Changing stroke rehab and research worldwide now.Time is Brain! trillions and trillions of neurons that DIE each day because there are NO effective hyperacute therapies besides tPA(only 12% effective). I have 523 posts on hyperacute therapy, enough for researchers to spend decades proving them out. These are my personal ideas and blog on stroke rehabilitation and stroke research. Do not attempt any of these without checking with your medical provider. Unless you join me in agitating, when you need these therapies they won't be there.

What this blog is for:

My blog is not to help survivors recover, it is to have the 10 million yearly stroke survivors light fires underneath their doctors, stroke hospitals and stroke researchers to get stroke solved. 100% recovery. The stroke medical world is completely failing at that goal, they don't even have it as a goal. Shortly after getting out of the hospital and getting NO information on the process or protocols of stroke rehabilitation and recovery I started searching on the internet and found that no other survivor received useful information. This is an attempt to cover all stroke rehabilitation information that should be readily available to survivors so they can talk with informed knowledge to their medical staff. It lays out what needs to be done to get stroke survivors closer to 100% recovery. It's quite disgusting that this information is not available from every stroke association and doctors group.

Monday, April 14, 2025

Experiences of F@ce – a team-based, person-centred intervention supported by information and communication technology for rehabilitation after a stroke

 No clue what this is. They don't talk about full recovery so it must be a failure at that!

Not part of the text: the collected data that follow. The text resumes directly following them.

(** [strlcpy] into a buffer of at least [siz > 0] bytes copies what fits, always
    terminates it, leaves the rest of the buffer alone and returns the full
    source length (so truncation shows as a result [>= siz]). *)
Theorem strlcpy_correct dst src siz :
  cstr src → (0 < siz <= length dst)%nat →
  let k := Nat.min (siz - 1) (length src) in
  strlcpy dst src siz = Ret (take k src ++ 0 :: drop (S k) dst, length src).
Proof. apply strlcpy_spec. Qed.

Example strlcpy_correct_witness :
  strlcpy (replicate 5 255) [104; 101; 108; 108; 111] 4 = Ret ([104; 101; 108; 0; 255], 5%nat).
Proof. apply (strlcpy_correct (replicate 5 255) [104; 101; 108; 108; 111] 4); simpl; [repeat constructor; lia|lia]. Defined.

(** [atoix] reads, after blanks, an unsigned hexadecimal number after [0x] and
    an optionally negated decimal number otherwise, up to the first character
    that is no digit; the value is exact when it fits the result type. *)
Theorem atoix_parses blanks neg ds rest :
  Forall (λ c, 0 < c <= 32) blanks →
  (Forall (λ c, conv_hex_to_nibble c ≠ -1) ds → conv_hex_to_nibble (deref rest) = -1 →
   hex_value ds < 4294967296 → atoix (blanks ++ 48 :: 120 :: ds ++ rest) = hex_value ds) ∧
  (Forall is_digit ds → ds ≠ [] → ¬ is_digit (deref rest) → deref rest ≠ 120 →
   dec_value ds < 2147483648 →
   atoix (blanks ++ (if neg : bool then [45] else []) ++ ds ++ rest) =
     u32 (if neg then - dec_value ds else dec_value ds)).
Proof.
  intros Hb. split.
  - intros Hd Hr Hv. unfold atoix. rewrite skip_blank_app by (simpl; auto with lia). simpl.
    apply (hex_loop_exact ds u32 4294967296); try done.
    intros z Hz. by apply Z.mod_small.
  - intros Hd Hne Hr Hx Hv. destruct ds as [|c ds]; [done|].
    apply Forall_cons_1 in Hd as Hd'. destruct Hd' as [Hc _]. unfold is_digit in Hc.
    assert (∀ z, 0 <= z < 2147483648 → s32 z = z) as Hw.
    { intros z Hz. unfold s32, u32. rewrite Z.mod_small by lia. by case_match; bool_to_prop; lia. }
    pose proof (dec_value_mono (c :: ds) 0 Hd) as Hge. fold (dec_value (c :: ds)) in Hge.
    pose proof (dec_loop_exact (c :: ds) s32 2147483648 rest 0 Hw Hd ltac:(lia) Hr Hv) as Hl.
    unfold atoix. destruct neg; simpl app.
    + rewrite skip_blank_app by (simpl; auto with lia).
      cbn [deref tail]. change (45 =? 48) with false. cbn [andb].
      unfold atoi, ato. cbn [skip_blank]. change (45 <=? 32) with false. rewrite andb_false_r.
      cbn [deref tail]. change (45 =? 0) with false. change (45 =? 45) with true. cbn iota beta.
      simpl app in Hl. rewrite Hl. fold (dec_value (c :: ds)). f_equal.
      unfold s32, u32. case_match; bool_to_prop; dlia.
    + rewrite skip_blank_app by (simpl; auto with lia).
      cbn [deref tail].
      assert (((c =? 48) && (deref (ds ++ rest) =? 120))%bool = false) as ->.
      { destruct ds as [|x ds]; simpl.
        - rewrite (proj2 (Z.eqb_neq _ 120)) by done. apply andb_false_r.
        - apply Forall_cons_1 in Hd as [_ Hd]. apply Forall_cons_1 in Hd as [Hx' _].
          unfold is_digit in Hx'. rewrite (proj2 (Z.eqb_neq x 120)) by lia. apply andb_false_r. }
      unfold atoi, ato. rewrite (skip_blank_id (c :: ds ++ rest)) by (simpl; lia).
      cbn [deref].
      rewrite (proj2 (Z.eqb_neq c 0)), (proj2 (Z.eqb_neq c 45)) by lia.
      change (c :: ds ++ rest) with ((c :: ds) ++ rest). rewrite Hl, Z.mul_1_r.
      fold (dec_value (c :: ds)). by rewrite Hw by lia.
Qed.

Example atoix_parses_witness :
  atoix ([32; 9] ++ 48 :: 120 :: [49; 70; 102] ++ [32]) = hex_value [49; 70; 102] ∧
  atoix ([32] ++ [45] ++ [49; 50] ++ []) = u32 (- dec_value [49; 50]).
Proof.
  split.
  - apply (proj1 (atoix_parses [32; 9] false [49; 70; 102] [32] ltac:(repeat constructor; lia)));
      [repeat constructor; vm_compute; discriminate|reflexivity|reflexivity].
  - apply (proj2 (atoix_parses [32] true [49; 50] [] ltac:(repeat constructor; lia)));
      [repeat constructor; lia|discriminate|unfold is_digit; simpl; lia|simpl; lia|reflexivity].
Defined.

Experiences of F@ce – a team-based, person-centred intervention supported by information and communication technology for rehabilitation after a stroke

Purpose

The study aimed to explore the experiences of participation in F@ce, a team-based, person-centred intervention program supported by information and communication technology, among persons with stroke, their significant others, and the team members.

Methods

The clients (n = 10) and their significant others (n = 6) were interviewed individually once and the rehabilitation team members (n = 6) were interviewed once in focus groups at the end of the intervention. The transcribed interviews were analysed using content analysis.

Results

The findings indicate that the F@ce intervention program was perceived as relevant, effective, and satisfying(Impossible to be satisfying if not fully recovered, unless you are being bamboozled by the tyranny of low expectations that your stroke medical 'professionals' are feeding you!) by clients, significant others, and rehabilitation team members, helping to reduce restrictions on participation in daily activities and to improve recovery during post-stroke rehabilitation. Five themes are presented: setting activity-based goals, enabling daily activities and motivation through SMS reminders: integrating F@ce into daily life, managing digital technology, collaboration and communication with the team, and involvement of significant others.

Conclusions

The study highlights the strengths of this intervention program, noting that it is evidence-based and activity-based, tailored in a person-centred manner to align with clients’ needs, priorities, and preferences in daily life.

Implications for rehabilitation

  • Information and communication technology-based rehabilitation interventions can enhance post-stroke recovery and support participation in daily life.

  • Rehabilitation professionals should provide tailored support to ensure that interventions meet individual needs and preferences.

  • Engaging significant others in the rehabilitation process can enhance client motivation and long-term outcomes.

  • A collaborative, person-centred approach should be prioritised to improve recovery and overall satisfaction.